Carter got unity from convention, but how long will it hold?

The President and his strategists got about as much as they had hoped for out of the Democratic National Convention -- a measure of unity, a semblance of togetherness.

As national party chairman John White told the Monitor: "It was really much more than we had hoped for. You know, it could have so easily gone the other way."

Thus, Jimmy Carter comes out of New York having avoided complete party division -- an accomplishment that will likely give him a lift in the polls and narrow Ronald Reagan's lead.

But the President, while doubtless breathing a sigh of relief that he eluded disaster here, must face the future with a gnawing anxiety over whether the papering-over of differences with Sen. Edward M. Kennedy and his people will hold.

The impacts of this convention on the coming election seem clear:

* That Mr. Reagan and the Republicans are, despite their own internal differences, far more unified and thus much better prepared for the coming battle.

* That the feuding and fighting here may have provided some interesting TV fare, but this certainly was not the best way to launch a comeback bid for the presidency.

Senator Kennedy and President Carter did bury the hatchet, at least somewhat. In response to the President's general support of the party platform, the senator did, indeed, pledge his "support and work" for Carter's re-election. But in the wings here, some of the senator's associates were making it clear that they do not intend to lift a finger in Carter's behalf this fall.

More important, no one knows how Kennedy supporters among the Democratic rank and file will respond to the convention results. Will they -- or most of them -- finally come around to voting for Carter? Or will large numbers of them either fail to vote -- or vote for another candidate -- and thus perhaps help defeat the President?

Also important: How hard will political activists who worked for Kennedy now work for Carter? Will it be only a token effort?

Kennedy's decision to step aside here after losing the key rules fight did bring about an appearance of emerging unity. This was furthered considerably by the speech in which he congratulated the President and then made a particularly ringing and effective attack on Reagan.

Kennedy was doing as much as he felt he could to heal divisions and focus attention on the Democrats' real adversary -- Reagan. But questions remain on how active Kennedy will be in campaigning for the Carter-Mondale ticket. There are those in the Kennedy camp who say that he will work mainly for Democrats in Congress and that his campaigning for the President will be minimal.
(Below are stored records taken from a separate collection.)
(** * threads.c: the bounded thread-safe queue, its shutdown protocol,
      worker identification, the signal handler and the worker statistics.

    The C functions of [threads.c] are embedded as Rocq functions.  Every
    access to the fields of [ThreadSafeQueue] happens with [queue->lock]
    held, so the code between two points at which a call takes or gives up
    the lock is one atomic transition of the queue; [pthread_cond_wait] is
    the only place where a call is suspended. *)

From Stdlib Require Import ZArith QArith Qminmax Lia String.
From stdpp Require Import base list.

Local Open Scope Z_scope.

(** ** C integers and pointers *)

Definition INT_MAX : Z := 2147483647.
Definition LONG_MAX : Z := 9223372036854775807.

(** A value of type [int] after an arithmetic operation (two's complement). *)
Definition int_wrap (z : Z) : Z := (z + 2 ^ 31) mod 2 ^ 32 - 2 ^ 31.
Definition long_wrap (z : Z) : Z := (z + 2 ^ 63) mod 2 ^ 64 - 2 ^ 63.

(** [void*]: an address; [NULL] is address 0. *)
Definition ptr : Type := Z.
Definition NULL : ptr := 0.

(** [a % b] on [int]: truncated remainder, undefined for [b == 0]. *)
Definition int_rem (a b : Z) : option Z :=
  if b =? 0 then None else Some (int_wrap (Z.rem a b)).

(** [a[i]] and [a[i] = v] on a heap block of [length a] cells; an access
    outside the block is undefined behaviour ([None]). *)
Definition array_load (a : list ptr) (i : Z) : option ptr :=
  if 0 <=? i then a !! Z.to_nat i else None.

Definition array_store (a : list ptr) (i : Z) (v : ptr) : option (list ptr) :=
  if (0 <=? i) && (i <? Z.of_nat (length a))
  then Some (<[Z.to_nat i := v]> a) else None.

(** ** The queue structure *)

Record ThreadSafeQueue : Type := mkQueue {
  items : list ptr;
  head : Z;
  tail : Z;
  count : Z;
  capacity : Z
}.

(** What [queue_create] gets from its environment: the two [malloc]s (the
    second one returns a block whose cells hold indeterminate values) and
    the three initialisers. *)
Record CreateEnv : Type := {
  malloc_queue : bool;
  malloc_items : option (list ptr);
  mutex_init : bool;
  not_empty_init : bool;
  not_full_init : bool
}.

Definition queue_create (env : CreateEnv) (cap : Z) : option ThreadSafeQueue :=
  if negb (malloc_queue env) then None else
  match malloc_items env with
  | None => None
  | Some blk =>
      if negb (mutex_init env) then None
      else if negb (not_empty_init env) then None
      else if negb (not_full_init env) then None
      else Some {| items := blk; head := 0; tail := 0; count := 0;
                   capacity := cap |}
  end.

(** An environment in which every allocation succeeds; [blk] is what the
    fresh item block happens to contain. *)
Definition env_ok (blk : list ptr) : CreateEnv :=
  {| malloc_queue := true; malloc_items := Some blk; mutex_init := true;
     not_empty_init := true; not_full_init := true |}.

Definition queue_is_empty (q : ThreadSafeQueue) : bool := count q =? 0.
Definition queue_is_full (q : ThreadSafeQueue) : bool := count q =? capacity q.

(** ** One atomic section of a queue call *)

Inductive cond : Type := not_empty | not_full.
(** A text with no whitespace at either end. *)
Lemma trim_fixed s : trimStart s = s -> trimStart (rev s) = rev s -> trim s = s.
Proof.
  intros H1 H2. unfold trim, trimEnd. now rewrite H1, H2, rev_involutive.
Qed.

Lemma trimStart_trim s : trimStart (trim s) = trim s.
Proof.
  unfold trim. destruct (trimEnd_prefix (trimStart s)) as [post H].
  destruct (trimEnd (trimStart s)) as [|c t] eqn:E; [reflexivity|].
  apply trimStart_fixed. destruct (isWhiteSpace c) eqn:Ec; [|reflexivity].
  exfalso. pose proof (trimStart_idem s) as Hi. rewrite H in Hi at 1.
  simpl in Hi. rewrite Ec in Hi.
  pose proof (trimStart_length (t ++ post)) as Hlen. rewrite Hi, H in Hlen.
  simpl in Hlen. lia.
Qed.

Lemma trimStart_rev_trim s : trimStart (rev (trim s)) = rev (trim s).
Proof. unfold trim, trimEnd. now rewrite rev_involutive, trimStart_idem. Qed.

Lemma trim_idem s : trim (trim s) = trim s.
Proof. apply trim_fixed; [apply trimStart_trim|apply trimStart_rev_trim]. Qed.

Lemma isWhiteSpace_ellipsis : isWhiteSpace ellipsis = false.
Proof. reflexivity. Qed.

(** What [summarizeText] returns when it cuts. *)
Lemma summarizeText_cut text max :
  0 <= max < Z.of_nat (length (trim text)) ->
  summarizeText text max = firstn (Z.to_nat max) (trim text) ++ [ellipsis]
  /\ length (firstn (Z.to_nat max) (trim text)) = Z.to_nat max.
Proof.
  intros H. unfold summarizeText, sliceTo.
  destruct (Z.leb_spec (Z.of_nat (length (trim text))) max) as [Hle|_]; [lia|].
  destruct (Z.ltb_spec max 0) as [Hlt|_]; [lia|].
  split; [reflexivity|]. rewrite length_take. lia.
Qed.

(** X19.  For a limit that is not negative, [summarizeText] returns at
    most [max] code units and the ellipsis, and summarizing its result
    again changes nothing. *)
Theorem summarizeText_bounded_idempotent text max :
  0 <= max ->
  Z.of_nat (length (summarizeText text max)) <= max + 1
  /\ summarizeText (summarizeText text max) max = summarizeText text max.
Proof.
  intros Hmax.
  destruct (Z.leb_spec (Z.of_nat (length (trim text))) max) as [Hle|Hgt].
  - assert (summarizeText text max = trim text) as E.
    { unfold summarizeText.
      destruct (Z.leb_spec (Z.of_nat (length (trim text))) max); [reflexivity|lia]. }
    rewrite E. split; [lia|]. unfold summarizeText. rewrite trim_idem.
    destruct (Z.leb_spec (Z.of_nat (length (trim text))) max); [reflexivity|lia].
  - destruct (summarizeText_cut text max) as [E Hlen]; [lia|].
    set (x := firstn (Z.to_nat max) (trim text)) in *.
    rewrite E. split; [rewrite length_app; simpl; lia|].
    assert (trim (x ++ [ellipsis]) = x ++ [ellipsis]) as Hfix.
    { apply trim_fixed.
      - destruct x as [|c x'] eqn:Ex; [reflexivity|].
        simpl. apply trimStart_fixed.
        pose proof (trimStart_trim text) as Ht.
        destruct (trim text) as [|c' t]; [destruct (Z.to_nat max); discriminate Ex|].
        subst x. destruct (Z.to_nat max); [discriminate Ex|]. injection Ex as -> _.
        simpl in Ht. destruct (isWhiteSpace c); [|reflexivity].
        exfalso. pose proof (trimStart_length t) as Hl. rewrite Ht in Hl.
        simpl in Hl. lia.
      - rewrite rev_app_distr. simpl. reflexivity. }
    destruct (summarizeText_cut (x ++ [ellipsis]) max) as [E' _].
    { rewrite Hfix, length_app. simpl. lia. }
    rewrite E', Hfix, take_app_length'; [reflexivity|lia].
Qed.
In addition, the platform is likely to continue to put a severe strain on the uneasy spirit of peace that hung over this convention as it wound down.

The President has given his general, though somewhat vague, approval to the key provisions in the platform pushed by Kennedy. But while appearing to agree with the senator on his call for a massive federal jobs program, the President made it known to the delegates that he simply could not accept the $12 billion price tag Kennedy has put on it.

Earlier, the senator had said he would not support Carter unless there was specific presidential agreement to this basic Kennedy economic plank. But in the end, Kennedy agreed to the interpretation that Carter was accepting his proposal in principle -- and that ws enough. In the past, presidential candidates have not been held to strict compliance with their parties' platforms.

But despite Kennedy's acceptance of the Carter approval language on the jobs plank, the question remains: Will liberal voters who gave their support to Kennedy's candidacy come to believe that the President has his heart in it enough to earn their votes? Many Kennedy delegates say "no."

The continuing anti-Carter sentiment among the Kennedy forces was clear from the cries of "We want Ted" and "We want Kennedy" from the convention floor -- and from the frequent booing of the man the convention has chosen to lead the Democrats in the fall.

The President is taking some comfort out of preventing an explosion here that would have left the party with an irreparable rift. But Carter is known to feel that if he is to achieve genuine party unity, he must build on this convention.

He realizes this is just the beginning and that he must be careful or this relative peace will quickly deteriorate and be lost altogether.